Donald Trump, ex-presidente dos EUA, continua a ser alvo de críticas por suas políticas que favorecem os ricos, enquanto os pobres enfrentam dificuldades crescentes. O atual orçamento americano, conhecido como OBBBA, exemplifica o que se chama de “pluto-populismo”, onde os mais abastados se beneficiam desproporcionalmente.
A análise do orçamento revela que os ricos recebem a maior parte dos recursos, enquanto os pobres veem suas condições se deteriorarem. O déficit fiscal, por sua vez, permanece elevado, levantando questões sobre a sustentabilidade dessas políticas.

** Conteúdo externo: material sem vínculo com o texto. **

Definition ext4_inode_get_flags (p : Z) (b : list Z) : Z := rd ino_flags p b.
Definition ext4_inode_set_flags (p flags : Z) (b : list Z) : list Z := wr ino_flags p flags b.
Definition ext4_inode_has_flag (p : Z) (b : list Z) (f : Z) : bool :=
  has_bits (ext4_inode_get_flags p b) f.
Definition ext4_inode_clear_flag (p f : Z) (b : list Z) : list Z :=
  let flags := ext4_inode_get_flags p b in
  let flags := Z.land flags (u32 (Z.lnot f)) in
  ext4_inode_set_flags p flags b.
Definition ext4_inode_set_flag (p f : Z) (b : list Z) : list Z :=
  let flags := ext4_inode_get_flags p b in
  let flags := Z.lor flags f in
  ext4_inode_set_flags p flags b.

Definition ext4_inode_get_blocks_count (s : list Z) (p : Z) (b : list Z) : Z :=
  let cnt := rd ino_blocks_count_lo p b in
  if ext4_sb_feature_ro_com s EXT4_FRO_COM_HUGE_FILE then
    let cnt := Z.lor cnt (u64 (Z.shiftl (rd ino_blocks_high p b) 32)) in
    if ext4_inode_has_flag p b EXT4_INODE_FLAG_HUGE_FILE then
      let block_count := ext4_sb_get_block_size s in
      let bits := ext4_inode_block_bits_count block_count in
      u64 (Z.shiftl cnt (u32 (bits - 9)))
    else cnt
  else cnt.

(** The store into the inode, or the error code. *)
Definition ext4_inode_set_blocks_count (s : list Z) (p count : Z) (b : list Z)
  : result (list Z) :=
  let max := Z.shiftr (u64 (Z.lnot 0)) 32 in
  if count <=? max then
    let b := wr ino_blocks_count_lo p (u32 count) b in
    let b := wr ino_blocks_high p 0 b in
    Ok (ext4_inode_clear_flag p EXT4_INODE_FLAG_HUGE_FILE b)
  else if negb (ext4_sb_feature_ro_com s EXT4_FRO_COM_HUGE_FILE) then Err EINVAL
  else
    let max := Z.shiftr (u64 (Z.lnot 0)) 16 in
    if count <=? max then
      let b := wr ino_blocks_count_lo p (u32 count) b in
      let b := wr ino_blocks_high p (u16 (Z.shiftr count 32)) b in
      Ok (ext4_inode_clear_flag p EXT4_INODE_FLAG_HUGE_FILE b)
    else
      let block_count := ext4_sb_get_block_size s in
      let block_bits := ext4_inode_block_bits_count block_count in
      let b := ext4_inode_set_flag p EXT4_INODE_FLAG_HUGE_FILE b in
      let count := Z.shiftr count (u32 (block_bits - 9)) in
      let b := wr ino_blocks_count_lo p (u32 count) b in
      Ok (wr ino_blocks_high p (u16 (Z.shiftr count 32)) b).

Definition ext4_inode_get_generation (p : Z) (b : list Z) : Z := rd ino_generation p b.
Definition ext4_inode_set_generation (p gen : Z) (b : list Z) : list Z :=
  wr ino_generation p gen b.

Definition ext4_inode_get_extra_isize (s : list Z) (p : Z) (b : list Z) : Z :=
  let inode_size := sb_get sb_inode_size s in
  if EXT4_GOOD_OLD_INODE_SIZE <? inode_size then rd ino_extra_isize p b else 0.
Definition ext4_inode_set_extra_isize (s : list Z) (p size : Z) (b : list Z) : list Z :=
  let inode_size := sb_get sb_inode_size s in
  if EXT4_GOOD_OLD_INODE_SIZE <? inode_size then wr ino_extra_isize p size b else b.

(** The reader shifts the high half by 16, the writer stores [acl >> 32]. *)
Definition ext4_inode_get_file_acl (p : Z) (b s : list Z) : Z :=
  let v := rd ino_file_acl_lo p b in
  if sb_get sb_creator_os s =? EXT4_SUPERBLOCK_OS_LINUX
  then Z.lor v (u32 (Z.shiftl (rd ino_file_acl_high p b) 16)) else v.
Definition ext4_inode_set_file_acl (p : Z) (s : list Z) (acl : Z) (b : list Z) : list Z :=
  let b := wr ino_file_acl_lo p (Z.shiftr (u64 (Z.shiftl acl 32)) 32) b in
  if sb_get sb_creator_os s =? EXT4_SUPERBLOCK_OS_LINUX
  then wr ino_file_acl_high p (u16 (Z.shiftr acl 32)) b else b.

Definition ext4_inode_get_direct_block (p idx : Z) (b : list Z) : Z := rd (ino_block idx) p b.
Definition ext4_inode_set_direct_block (p idx block : Z) (b : list Z) : list Z :=
  wr (ino_block idx) p block b.
Definition ext4_inode_get_indirect_block (p idx : Z) (b : list Z) : Z :=
  rd (ino_block (idx + EXT4_INODE_INDIRECT_BLOCK)) p b.
Definition ext4_inode_set_indirect_block (p idx block : Z) (b : list Z) : list Z :=
  wr (ino_block (idx + EXT4_INODE_INDIRECT_BLOCK)) p block b.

Ivan Krastev destaca que Trump age em benefício próprio, sem considerar as necessidades dos menos favorecidos. A extinção da Agência para o Desenvolvimento Internacional (USAid) é um exemplo claro de sua falta de preocupação com os pobres, tanto no exterior quanto dentro dos Estados Unidos.
O OBBBA, que está em tramitação no Congresso, reforça a ideia de que Trump não está preocupado com os americanos comuns que o apoiaram. A proposta orçamentária, ao invés de promover a equidade, parece favorecer uma elite, aumentando a disparidade social.
Essas ações geram um debate sobre a verdadeira natureza do populismo defendido por Trump, que, segundo críticos, serve mais aos interesses dos ricos do que aos dos cidadãos comuns. O futuro econômico dos Estados Unidos pode estar em jogo, à medida que as políticas orçamentárias continuam a ser discutidas.